Saved entries
====================
(** * A shallow embedding of [assert/assert.py]

    The Python module is embedded over an explicit object store: every
    Python reference is a location, every location holds an object, and
    the operator [is] compares locations.  Recursive traversals of the
    store ([==] on containers, [is_deep_equal]) take a fuel argument
    that bounds the nesting depth; the theorems on acyclic stores show
    that enough fuel always exists.  Exceptions are modelled by an
    outcome type with a [Raise] constructor.

    Scope.  The objects are [None], booleans, integers, floats (IEEE
    754 binary64, as [spec_float]), text, bytes, lists, tuples, sets,
    mappings with text keys (kept in insertion order) and plain
    instances, which carry a [__dict__], inherit [object.__eq__] and
    have the attributes their [__dict__] holds.
    The interpreter's recursion limit is not modelled.  A callable is
    given by what calling it does, a compiled regular expression by
    what its [search] finds, and the interpreter's [str] and [repr] are
    parameters of [stringify].  The capture of the stack in
    [AssertError.__init__] is left out.

    The functions are modelled as they are written.  The class
    [Assert] that closes the module (lines 336-354) is left out: its
    body binds the reserved word [assert] ([assert = assert_], line
    338), which the interpreter refuses as a syntax error. *)

From Stdlib Require Import ZArith List String Bool Lia Arith PeanoNat.
From Stdlib Require Import Permutation Ascii.
From Stdlib Require Import Floats.SpecFloat DecimalString.
Import ListNotations.

Local Open Scope string_scope.

(** ** Classes and exception objects *)

(** The exception classes that occur in the module or in its
    environment, and classes declared by the caller. *)
Inductive cls : Type :=
| BaseException
| Exception
| KeyboardInterrupt
| SystemExit
| ArithmeticError
| ZeroDivisionError
| LookupError
| KeyError
| TypeError
| ValueError
| AssertionError      (* the interpreter's builtin class *)
| AssertError         (* [class AssertError(Exception)], assert.py line 8 *)
| UserClass (name : string) (base : cls).

Definition cls_eq_dec (c d : cls) : {c = d} + {c <> d}.
Proof. decide equality. apply string_dec. Defined.

Definition cls_eqb (c d : cls) : bool := if cls_eq_dec c d then true else false.

(** Method resolution order (single inheritance): the class itself
    followed by its ancestors below [object]. *)
Fixpoint mro (c : cls) : list cls :=
  match c with
  | BaseException => [BaseException]
  | Exception => [Exception; BaseException]
  | KeyboardInterrupt => [KeyboardInterrupt; BaseException]
  | SystemExit => [SystemExit; BaseException]
  | ArithmeticError => [ArithmeticError; Exception; BaseException]
  | ZeroDivisionError =>
      [ZeroDivisionError; ArithmeticError; Exception; BaseException]
  | LookupError => [LookupError; Exception; BaseException]
  | KeyError => [KeyError; LookupError; Exception; BaseException]
  | TypeError => [TypeError; Exception; BaseException]
  | ValueError => [ValueError; Exception; BaseException]
  | AssertionError => [AssertionError; Exception; BaseException]
  | AssertError => [AssertError; Exception; BaseException]
  | UserClass _ base => c :: mro base
  end.

Definition issubclass (c d : cls) : bool := existsb (cls_eqb d) (mro c).

Definition loc := nat.

(** An exception instance: its class, the text [str(e)] gives for it,
    and the attributes [hasattr]/[getattr] find on it. *)
Record exn : Type := mkExn {
  exn_cls : cls;
  exn_str : string;
  exn_attrs : list (string * loc)
}.

Definition isinstance_exn (e : exn) (c : cls) : bool := issubclass (exn_cls e) c.

(** ** Outcomes of a call *)

Inductive outcome (A : Type) : Type :=
| Ret (a : A)
| Raise (e : exn)
| OutOfFuel.

Arguments Ret {A} a.
Arguments Raise {A} e.
Arguments OutOfFuel {A}.

Definition bind {A B : Type} (m : outcome A) (k : A -> outcome B) : outcome B :=
  match m with
  | Ret a => k a
  | Raise e => Raise e
  | OutOfFuel => OutOfFuel
  end.

Notation "x <- m ;; k" := (bind m (fun x => k))
  (at level 61, m at next level, right associativity).

(** Errors the interpreter itself raises. *)
Definition zero_division (msg : string) : exn := mkExn ZeroDivisionError msg [].
Definition type_error (msg : string) : exn := mkExn TypeError msg [].
Definition key_error (k : string) : exn := mkExn KeyError k [].

(** ** Objects and the store *)

Inductive pyobj : Type :=
| ONone
| OBool (b : bool)
| OInt (z : Z)
| OFloat (f : spec_float)
| OStr (s : string)
| OBytes (bs : list Byte.byte)
| OList (items : list loc)
| OTuple (items : list loc)
| ODict (entries : list (string * loc))   (* insertion order, string keys *)
| OSet (elems : list loc)
| OInst (class_name : string) (dict : loc). (* plain instance with a [__dict__] *)

Definition heap := loc -> pyobj.

Inductive pytype : Type :=
| TNone | TBool | TInt | TFloat | TStr | TBytes | TList | TTuple | TDict | TSet
| TInst (class_name : string).

Definition pytype_eq_dec (s t : pytype) : {s = t} + {s <> t}.
Proof. decide equality. apply string_dec. Defined.

Definition pytype_eqb (s t : pytype) : bool :=
  if pytype_eq_dec s t then true else false.

Definition type_of (o : pyobj) : pytype :=
  match o with
  | ONone => TNone
  | OBool _ => TBool
  | OInt _ => TInt
  | OFloat _ => TFloat
  | OStr _ => TStr
  | OBytes _ => TBytes
  | OList _ => TList
  | OTuple _ => TTuple
  | ODict _ => TDict
  | OSet _ => TSet
  | OInst c _ => TInst c
  end.

(** References held by an object. *)
Definition children (o : pyobj) : list loc :=
  match o with
  | OList xs | OTuple xs | OSet xs => xs
  | ODict kvs => map snd kvs
  | OInst _ d => [d]
  | _ => []
  end.

(** ** Numbers *)

Definition float_zero : spec_float := S754_zero false.
Definition float_neg_zero : spec_float := S754_zero true.
Definition float_one : spec_float := S754_finite false 4503599627370496 (-52).

Definition isnan (f : spec_float) : bool :=
  match f with S754_nan => true | _ => false end.

(** The numeric tower as [==] sees it: [bool] is a subclass of [int]. *)
Inductive num : Type :=
| NInt (z : Z)
| NFloat (f : spec_float).

Definition to_num (o : pyobj) : option num :=
  match o with
  | OBool b => Some (NInt (if b then 1 else 0))
  | OInt z => Some (NInt z)
  | OFloat f => Some (NFloat f)
  | _ => None
  end.

(** [int == float] compares the exact values. *)
Definition int_float_eqb (z : Z) (f : spec_float) : bool :=
  match f with
  | S754_zero _ => (z =? 0)%Z
  | S754_finite s m e =>
      let sm := if s then Z.neg m else Z.pos m in
      if (0 <=? e)%Z then (z =? sm * 2 ^ e)%Z
      else (z * 2 ^ (- e) =? sm)%Z
  | _ => false
  end.

Definition num_eqb (x y : num) : bool :=
  match x, y with
  | NInt a, NInt b => (a =? b)%Z
  | NFloat f, NFloat g => SFeqb f g
  | NInt a, NFloat g => int_float_eqb a g
  | NFloat f, NInt b => int_float_eqb b f
  end.

(** [o == z] for an [int] literal [z]. *)
Definition eq_int_literal (o : pyobj) (z : Z) : bool :=
  match to_num o with
  | Some x => num_eqb x (NInt z)
  | None => false
  end.
End ScenePerformance.
(** X6.  A cell of the matrices of [draw_scaled_merge.py] depends on
    two files only, the summary table of its environment and its own
    event log: two file systems that agree on these two files, and in
    which the collection returns, give the cell the same value in
    every matrix. *)
Theorem cell_depends_on_its_files
    (fs fs' : filesystem) (NUM_ENV NUM_SMP env smp : nat)
    (name : DrawScaledMerge.metric) :
  (forall e, (1 <= e <= NUM_ENV)%nat ->
             is_Some (fs (DrawScaledMerge.summary_path e))) ->
  (forall e, (1 <= e <= NUM_ENV)%nat ->
             is_Some (fs' (DrawScaledMerge.summary_path e))) ->
  (1 <= env <= NUM_ENV)%nat ->
  (1 <= smp <= NUM_SMP)%nat ->
  fs (DrawScaledMerge.summary_path env) = fs' (DrawScaledMerge.summary_path env) ->
  fs (DrawScaledMerge.time_log_path env smp)
    = fs' (DrawScaledMerge.time_log_path env smp) ->
  Grid.cell (DrawScaledMerge.collect fs NUM_ENV NUM_SMP) name env smp
  = Grid.cell (DrawScaledMerge.collect fs' NUM_ENV NUM_SMP) name env smp.
Proof.
  intros Hfs Hfs' Henv Hsmp Hs Hl.
  rewrite (ScaledFacts.collect_cell _ _ _ _ _ _ Hfs Henv Hsmp),
          (ScaledFacts.collect_cell _ _ _ _ _ _ Hfs' Henv Hsmp).
  f_equal. by apply ScaledFacts.value_local.
Qed.

Lemma cell_depends_on_its_files_witness :
  Grid.cell (DrawScaledMerge.collect Examples.scenario_fs 1 4)
    DrawScaledMerge.avg_real_ns_call 1 4
  = Grid.cell (DrawScaledMerge.collect Examples.rowless_fs 1 4)
      DrawScaledMerge.avg_real_ns_call 1 4.
Proof.
  apply (cell_depends_on_its_files Examples.scenario_fs Examples.rowless_fs 1 4 1 4).
  - intros e He. assert (e = 1%nat) as -> by lia. vm_compute. eauto.
  - intros e He. assert (e = 1%nat) as -> by lia. vm_compute. eauto.
  - lia.
  - lia.
  - vm_compute. reflexivity.
  - vm_compute. reflexivity.
Defined.

(** X7.  The matrices of [draw_scaled_merge.py] do not tell a log
    without any value from a missing log: when no line of the log of
    a cell yields an ns_per_call value, every matrix is the same as if
    the log file were not there. *)
Theorem log_without_values_like_missing
    (fs : filesystem) (NUM_ENV NUM_SMP env smp : nat) (content : text)
    (name : DrawScaledMerge.metric) (env' smp' : nat) :
  (forall e, (1 <= e <= NUM_ENV)%nat ->
             is_Some (fs (DrawScaledMerge.summary_path e))) ->
  fs (DrawScaledMerge.time_log_path env smp) = Some content ->
  omap ns_value (file_lines content) = [] ->
  (1 <= env' <= NUM_ENV)%nat ->
  (1 <= smp' <= NUM_SMP)%nat ->
  Grid.cell (DrawScaledMerge.collect fs NUM_ENV NUM_SMP) name env' smp'
  = Grid.cell
      (DrawScaledMerge.collect
         (Files.without (DrawScaledMerge.time_log_path env smp) fs)
         NUM_ENV NUM_SMP)
      name env' smp'.
Proof.
  intros Hfs Hlog Hns Henv Hsmp.
  set (fs' := Files.without (DrawScaledMerge.time_log_path env smp) fs).
  assert (Hsum : forall e, fs' (DrawScaledMerge.summary_path e)
                           = fs (DrawScaledMerge.summary_path e)).
  { intros e. unfold fs', Files.without.
    rewrite decide_False; [reflexivity|apply ScaledFacts.summary_is_no_log]. }
  assert (Hfs' : forall e, (1 <= e <= NUM_ENV)%nat ->
                           is_Some (fs' (DrawScaledMerge.summary_path e))).
  { intros e He. rewrite Hsum. by apply Hfs. }
  rewrite (ScaledFacts.collect_cell _ _ _ _ _ _ Hfs Henv Hsmp),
          (ScaledFacts.collect_cell _ _ _ _ _ _ Hfs' Henv Hsmp).
  f_equal. unfold Cell.value, Cell.table, Cell.ns_vals, Cell.perc_vals.
  rewrite Hsum.
  destruct (decide (DrawScaledMerge.time_log_path env' smp'
                    = DrawScaledMerge.time_log_path env smp)) as [E|Hne].
  - rewrite E, Hlog. unfold fs', Files.without.
    rewrite decide_True by reflexivity.
    rewrite Hns, (ScaledFacts.no_ns_no_perc _ Hns). reflexivity.
  - unfold fs', Files.without. rewrite decide_False by exact Hne. reflexivity.
Qed.
(** X5.  A language setting that is not a string makes [_play_time_audio]
    raise [TypeError] when it joins the path, before any file is looked up.
    [force_announce] raises it with the state unchanged; a tick that is due
    raises it after it has recorded the time as announced, so a second tick
    in the same minute returns [True] and does nothing. *)
Theorem non_string_language_raises_after_marking (s : state) (now : datetime) (i : Z) :
  (forall l, language_setting s <> PStr l) ->
  force_announce now s = Raise TypeError s
  /\ (truthy (muted_setting s) = false ->
      interval_setting s = PInt i ->
      minute now mod i = 0 ->
      i <> 0 ->
      debounce s <> time_pair now ->
      check_and_announce now s = Raise TypeError (mark now s)
      /\ check_and_announce now (mark now s) = Ret true (mark now s)).
Proof.
  intros Hl. split.
  - exact (play_time_audio_not_str s _ _ Hl).
  - intros Hmuted Hint Hmod Hi Hdeb. split.
    + rewrite (check_and_announce_int s now i Hmuted Hint Hi).
      rewrite (debounce_differs s now Hdeb), Hmod. cbn [negb andb Z.eqb].
      unfold bind. now rewrite (play_time_audio_not_str (mark now s) _ _ Hl).
    + rewrite (check_and_announce_int (mark now s) now i Hmuted Hint Hi).
      rewrite (debounce_same (mark now s) now eq_refl). cbn [negb].
      now rewrite andb_false_r.
Qed.

Lemma non_string_language_raises_after_marking_witness :
  check_and_announce (mkTime 14 0)
    (set_settings [("language", PNone)] demo_state)
  = Raise TypeError (mark (mkTime 14 0) (set_settings [("language", PNone)] demo_state)).
Proof.
  assert (Hl : forall l, language_setting (set_settings [("language", PNone)] demo_state)
                         <> PStr l) by (intros l; discriminate).
  destruct (non_string_language_raises_after_marking
              (set_settings [("language", PNone)] demo_state) (mkTime 14 0) 60 Hl)
    as (_ & H).
  apply H; [reflexivity|reflexivity|reflexivity|discriminate|discriminate].
Defined.

(* ---- chronological ---- *)

Lemma time_eqb_true (u t : datetime) :
  time_eqb u t = true -> hour u = hour t /\ minute u = minute t.
Proof.
  unfold time_eqb. intros H. apply andb_true_iff in H. destruct H as [H1 H2].
  split; now apply Z.eqb_eq.
Qed.

Lemma time_eqb_false (u t : datetime) :
  time_eqb u t = false -> hour u <> hour t \/ minute u <> minute t.
Proof.
  unfold time_eqb. intros H. apply andb_false_iff in H.
  destruct H as [H|H]; [left|right]; now apply Z.eqb_neq.
Qed.

Lemma tick_count (s : state) (u : datetime) :
  (List.length (played (final (check_and_announce u s))) - List.length (played s))%nat
  = List.length (tick_plays s u).
Proof. rewrite tick_played, length_app. lia. Qed.

Lemma playbacks_none (t : datetime) (ticks : list datetime) :
  Forall (fun u => time_eqb u t = false) ticks ->
  forall s, playbacks_at t ticks s = 0%nat.
Proof.
  induction 1 as [|u us Hu _ IH]; intros s; cbn [playbacks_at]; [reflexivity|].
  rewrite Hu, IH. reflexivity.
Qed.

Lemma playbacks_after_announcement (t : datetime) (ticks : list datetime) :
  Forall (time_le t) ticks -> chronological ticks ->
  forall s, debounce s = time_pair t -> playbacks_at t ticks s = 0%nat.
Proof.
  induction ticks as [|u us IH]; intros Hle Hchron s Hd; [reflexivity|].
  cbn [playbacks_at]. inversion Hle as [|? ? Hu Hus]; subst.
  destruct Hchron as [Hafter Hchron].
  destruct (time_eqb u t) eqn:E.
  - apply time_eqb_true in E. destruct E as [Eh Em].
    assert (Hpair : time_pair u = time_pair t) by (unfold time_pair; now rewrite Eh, Em).
    rewrite <- Hpair in Hd.
    destruct (tick_debounced s u Hd) as [Hnone Hd'].
    rewrite tick_count, Hnone. cbn [List.length Nat.add].
    apply IH; [exact Hus|exact Hchron|]. now rewrite Hd'.
  - cbn [Nat.add]. apply playbacks_none.
    apply time_eqb_false in E.
    rewrite Forall_forall in Hafter |- *. intros v Hv. specialize (Hafter v Hv).
    unfold time_eqb. apply andb_false_iff.
    unfold time_le in *.
    destruct (Z.eqb_spec (hour v) (hour t)); [|now left].
    destruct (Z.eqb_spec (minute v) (minute t)); [|now right].
    exfalso. lia.
Qed.

(** X6.  On a clock that does not go back, every hour and minute is played
    at most once: for a sequence of ticks in which no tick is earlier in the
    day than one before it, with no reset in between, at most one playback
    falls on each hour and minute, whatever the settings and the state the
    ticks start in. *)
Theorem one_playback_per_minute_on_a_forward_clock
  (ticks : list datetime) (s : state) :
  chronological ticks -> at_most_one_playback_per_pair ticks s.
Proof.
  unfold at_most_one_playback_per_pair.
  revert s. induction ticks as [|u us IH]; intros s Hchron t; cbn [playbacks_at]; [lia|].
  destruct Hchron as [Hafter Hchron].
  destruct (time_eqb u t) eqn:E.
  - rewrite tick_count.
    pose proof (tick_plays_at_most_one s u) as Hone.
    destruct (tick_plays s u) as [|p ps] eqn:Hp.
    + cbn [List.length Nat.add]. apply IH, Hchron.
    + destruct (tick_debounce s u) as [[_ Hnil]|Hd]; [rewrite Hp in Hnil; discriminate|].
      apply time_eqb_true in E. destruct E as [Eh Em].
      rewrite (playbacks_after_announcement t us).
      * cbn [List.length] in *. lia.
      * eapply Forall_impl; [|exact Hafter]. unfold time_le. intros v Hv. lia.
      * exact Hchron.
      * rewrite Hd. unfold time_pair. now rewrite Eh, Em.
  - cbn [Nat.add]. apply IH, Hchron.
Qed.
====================
**TASK DIRECTIONS**: An exact copy of the lines above between the line holding "- apply time_eqb_true" and the line holding "revert s. induction", inclusive, is the whole answer.

**SOLUTION BELOW**:
  - apply time_eqb_true in E. destruct E as [Eh Em].
    assert (Hpair : time_pair u = time_pair t) by (unfold time_pair; now rewrite Eh, Em).
    rewrite <- Hpair in Hd.
    destruct (tick_debounced s u Hd) as [Hnone Hd'].
    rewrite tick_count, Hnone. cbn [List.length Nat.add].
    apply IH; [exact Hus|exact Hchron|]. now rewrite Hd'.
  - cbn [Nat.add]. apply playbacks_none.
    apply time_eqb_false in E.
    rewrite Forall_forall in Hafter |- *. intros v Hv. specialize (Hafter v Hv).
    unfold time_eqb. apply andb_false_iff.
    unfold time_le in *.
    destruct (Z.eqb_spec (hour v) (hour t)); [|now left].
    destruct (Z.eqb_spec (minute v) (minute t)); [|now right].
    exfalso. lia.
Qed.

(** X6.  On a clock that does not go back, every hour and minute is played
    at most once: for a sequence of ticks in which no tick is earlier in the
    day than one before it, with no reset in between, at most one playback
    falls on each hour and minute, whatever the settings and the state the
    ticks start in. *)
Theorem one_playback_per_minute_on_a_forward_clock
  (ticks : list datetime) (s : state) :
  chronological ticks -> at_most_one_playback_per_pair ticks s.
Proof.
  unfold at_most_one_playback_per_pair.
  revert s. induction ticks as [|u us IH]; intros s Hchron t; cbn [playbacks_at]; [lia|].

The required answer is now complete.